Problem statement:
The response should hold each line from the entries below where "Some" is found.

─── Listed records

(** Two placements and an advance on an empty ledger: order 1 is complete
    and order 2 is building. *)
Lemma lane_served_in_order_witness :
  lane_in_order (db_lane [])
  ∧ lane_in_order
      (foldl (step scan_id) (db_lane [])
         [PlaceOrder 0 sample_order_body; PlaceOrder 1 sample_order_body;
          KitchenNext]).
Proof.
  assert (lane_in_order (db_lane [])) as H0 by by apply lane_in_order_empty.
  split; [exact H0|].
  exact (lane_served_in_order scan_id scan_id_perm (db_lane []) _ H0).
Defined.

(** Two Entree-X with 4 units in stock: the answer is 201; 2147483648 of
    them: the answer is 500. *)
Lemma api_placeOrder_outcomes_witness :
  seq_ahead (db_stock 4)
  ∧ (∃ message,
       run (api_placeOrder scan_id 0
              {| itemAmount := cart_X 2; total := Number_of_Z 20; emID := 1 |})
           (db_stock 4)
       = (Normal (Created message),
          placed scan_id 0
            {| itemAmount := cart_X 2; total := Number_of_Z 20; emID := 1 |}
            (db_stock 4)))
  ∧ run (api_placeOrder scan_id 0
           {| itemAmount := cart_X 2147483648; total := Number_of_Z 20;
              emID := 1 |}) (db_stock 4)
    = (Normal ServerError, db_stock 4)
  ∧ seq_ahead
      (run (api_placeOrder scan_id 0
              {| itemAmount := cart_X 2; total := Number_of_Z 20; emID := 1 |})
         (db_stock 4)).2.
Proof.
  assert (seq_ahead (db_stock 4)) as H0.
  { apply seq_ahead_sample.
    apply (bool_decide_unpack (map_Forall _ _)). vm_compute. exact I. }
  assert (within_int4 (db_stock 4) (cart_X 2)) as Hin
    by (apply sample_within; by vm_compute).
  assert (¬ within_int4 (db_stock 4) (cart_X 2147483648)) as Hout.
  { intros [Hlines _].
    destruct (Hlines {| id := 7; name := "Entree-X"; price := Number_of_Z 10;
                        quantity := 2147483648 |}) as [_ [_ Hq]];
      [apply list_elem_of_here|]. cbn in Hq. lia. }
  destruct (api_placeOrder_outcomes scan_id scan_id_perm 0
              {| itemAmount := cart_X 2; total := Number_of_Z 20; emID := 1 |}
              (db_stock 4) H0) as (Hok & _ & Hseq).
  destruct (api_placeOrder_outcomes scan_id scan_id_perm 0
              {| itemAmount := cart_X 2147483648; total := Number_of_Z 20;
                 emID := 1 |}
              (db_stock 4) H0) as (_ & Hfail & _).
  split_and!; [done | | by apply Hfail | done].
  destruct (Hok Hin) as [Hcreated|[error Hlow]]; [done|].
  exfalso. vm_compute in Hlow. discriminate Hlow.
Defined.

(** Three orders in the lane, three advances: none is left. *)
Lemma kitchenNext_drains_witness :
  lane_in_order db_queue
  ∧ size (active_ids db_queue) = 3%nat
  ∧ size (active_ids
            (foldl (step scan_id) db_queue (replicate 3 KitchenNext))) = 0%nat
  ∧ ∀ k o,
      orders (foldl (step scan_id) db_queue (replicate 3 KitchenNext)) !! k
        = Some o →
      order_status o = complete.
Proof.
  pose proof db_queue_lane as H0.
  destruct (kitchenNext_drains scan_id db_queue 3 H0) as (Hsize & Hall & _).
  assert (size (active_ids db_queue) = 3%nat) as H3 by by vm_compute.
  split_and!; [done | done | | ].
  - rewrite Hsize, H3. done.
  - apply Hall. rewrite H3. lia.
Defined.

(** Orders 1 and 2 complete, 3 building, 4 waiting: the board is sent 2,
    3 and 4. *)
Lemma api_kitchenOrders_menu_witness :
  run (api_kitchenOrders scan_id (Some "menu"))
      (db_lane [(1, complete); (2, complete); (3, building); (4, waiting)])
  = (Normal (OrdersOk [listed complete 2; listed building 3;
                       listed waiting 4]),
     db_lane [(1, complete); (2, complete); (3, building); (4, waiting)]).
Proof.
  destruct (api_kitchenOrders_menu scan_id scan_id_perm
              (db_lane [(1, complete); (2, complete); (3, building);
                        (4, waiting)])) as (Hrun & _).
  rewrite Hrun. by vm_compute.
Defined.

(** The kitchen view of the three orders lists them by ascending id. *)
Lemma api_kitchenOrders_kitchen_order_witness :
  (∀ k, k ∈ active_ids db_queue → is_array_index k)
  ∧ ∃ view,
      run (api_kitchenOrders scan_id (Some "kitchen")) db_queue
        = (Normal (OrdersOk view), db_queue)
      ∧ id_status view = [(1, building); (2, waiting); (3, waiting)].
Proof.
  assert (∀ k, k ∈ active_ids db_queue → is_array_index k) as H0.
  { apply array_index_sample.
    apply (bool_decide_unpack (map_Forall _ _)). vm_compute. exact I. }
  split; [exact H0|].
  destruct (api_kitchenOrders_kitchen_order scan_id scan_id_perm db_queue H0)
    as (view & Hrun & _).
  exists view. split; [exact Hrun|].
  vm_compute in Hrun. injection Hrun as <-. by vm_compute.
Defined.

(** With three orders on the screen the update of the screen agrees with
    the next poll. *)
Lemma Kitchen_handleNextOrder_agrees_witness :
  lane_in_order db_queue
  ∧ (∀ k, k ∈ active_ids db_queue → is_array_index k)
  ∧ id_status
      (Kitchen_handleNextOrder (Kitchen_fetchOrders scan_id [] db_queue)
         db_queue).1
    = id_status
        (Kitchen_fetchOrders scan_id
           (Kitchen_handleNextOrder
              (Kitchen_fetchOrders scan_id [] db_queue) db_queue).1
           (Kitchen_handleNextOrder
              (Kitchen_fetchOrders scan_id [] db_queue) db_queue).2).
Proof.
  pose proof db_queue_lane as H0.
  assert (∀ k, k ∈ active_ids db_queue → is_array_index k) as H1.
  { apply array_index_sample.
    apply (bool_decide_unpack (map_Forall _ _)). vm_compute. exact I. }
  split_and!; [exact H0 | exact H1 |].
  destruct (Kitchen_handleNextOrder_agrees scan_id scan_id_perm db_queue H0 H1)
    as (_ & Hagree & _).
  apply Hagree. vm_compute. lia.
Defined.

(** Eight orders, of which one is complete: the board shows six. *)
Lemma MenuBoard_fetchOrders_shows_witness :
  MenuBoard_fetchOrders scan_id []
    (db_lane [(1, complete); (2, building); (3, waiting); (4, waiting);
              (5, waiting); (6, waiting); (7, waiting); (8, waiting)])
  = [listed complete 1; listed building 2; listed waiting 3;
     listed waiting 4; listed waiting 5; listed waiting 6].
Proof.
  destruct (MenuBoard_fetchOrders_shows scan_id scan_id_perm []
              (db_lane [(1, complete); (2, building); (3, waiting);
                        (4, waiting); (5, waiting); (6, waiting);
                        (7, waiting); (8, waiting)])) as (Hshow & _).
  rewrite Hshow. by vm_compute.
Defined.

(** The cart after the sample actions. *)
Lemma cart_invariant_witness :
  ∃ cart,
    cart_run [] sample_actions = Some cart
    ∧ (quantity <$> cart) = [0; 1]
    ∧ NoDup (name <$> cart)
    ∧ ∀ line, line ∈ cart → 0 ≤ quantity line.
Proof.
  eexists. split; [by vm_compute|]. split; [by vm_compute|].
  apply (cart_invariant [] _ sample_actions).
  - apply NoDup_nil_2.
  - intros line Hl. by apply elem_of_nil in Hl.
  - by vm_compute.
Defined.

(** A negative number typed into the field of a line of two Entree-X. *)
Lemma Navbar_quantity_field_witness :
  ∃ updated,
    CartContext_setQuantity 0 (Navbar_newQty (Some (-4))) (cart_X 2)
      = Some updated
    ∧ quantity <$> updated = [0].
Proof.
  destruct (Navbar_quantity_field (cart_X 2) 0
              {| id := 7; name := "Entree-X"; price := Number_of_Z 10;
                 quantity := 2 |}
              (Some (-4)) eq_refl) as (updated & Hset & _).
  exists updated. split; [exact Hset|].
  vm_compute in Hset. injection Hset as <-. done.
Defined.

(** Two Entree-X checked out with 4 units in stock, and with 3; and
    2147483648 Entree-X. *)
Lemma CartContext_placeOrder_outcome_witness :
  seq_ahead (db_stock 4) ∧ seq_ahead (db_stock 3)
  ∧ (CartContext_placeOrder scan_id 0 1 (cart_X 2) (db_stock 4)).1
    = (Resolved, [])
  ∧ (CartContext_placeOrder scan_id 0 1 (cart_X 2) (db_stock 3))
    = (Rejected
         "Low Stock Alert: The ingredient Ingredient-Y is being ordered in Entree-X x2, which uses total of 4, and there is 3 available.",
       cart_X 2, db_stock 3)
  ∧ (CartContext_placeOrder scan_id 0 1 (cart_X 2147483648) (db_stock 4))
    = (Rejected "[object Object]", cart_X 2147483648, db_stock 4).
Proof.
  assert (∀ n, seq_ahead (db_stock n)) as H0.
  { intros n. apply seq_ahead_sample. intros k o Hk. vm_compute in Hk.
    discriminate Hk. }
  split_and!; [apply H0 | apply H0 | | |].
  - destruct (CartContext_placeOrder_outcome scan_id scan_id_perm 0 1
                (cart_X 2) (db_stock 4) ltac:(done) (H0 4))
      as [(_ & -> & _)|[(_ & second & _ & Hlow)|(_ & _ & Hthrow)]]; [done| |].
    + exfalso. vm_compute in Hlow. discriminate Hlow.
    + exfalso. vm_compute in Hthrow. discriminate Hthrow.
  - destruct (CartContext_placeOrder_outcome scan_id scan_id_perm 0 1
                (cart_X 2) (db_stock 3) ltac:(done) (H0 3))
      as [(_ & _ & breakdown & Hok)
         |[(_ & second & -> & Hlow)|(_ & _ & Hthrow)]].
    + exfalso. vm_compute in Hok. discriminate Hok.
    + vm_compute in Hlow. injection Hlow as <-. done.
    + exfalso. vm_compute in Hthrow. discriminate Hthrow.
  - destruct (CartContext_placeOrder_outcome scan_id scan_id_perm 0 1
                (cart_X 2147483648) (db_stock 4) ltac:(done) (H0 4))
      as [(_ & _ & breakdown & Hok)
         |[(_ & second & _ & Hlow)|(_ & -> & _)]]; [| |done].
    + exfalso. vm_compute in Hok. discriminate Hok.
    + exfalso. vm_compute in Hlow. discriminate Hlow.
Defined.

──────

Solution for this exercise:
        = Some o →
  run (api_kitchenOrders scan_id (Some "menu"))
      run (api_kitchenOrders scan_id (Some "kitchen")) db_queue
    cart_run [] sample_actions = Some cart
    CartContext_setQuantity 0 (Navbar_newQty (Some (-4))) (cart_X 2)
      = Some updated
              (Some (-4)) eq_refl) as (updated & Hset & _).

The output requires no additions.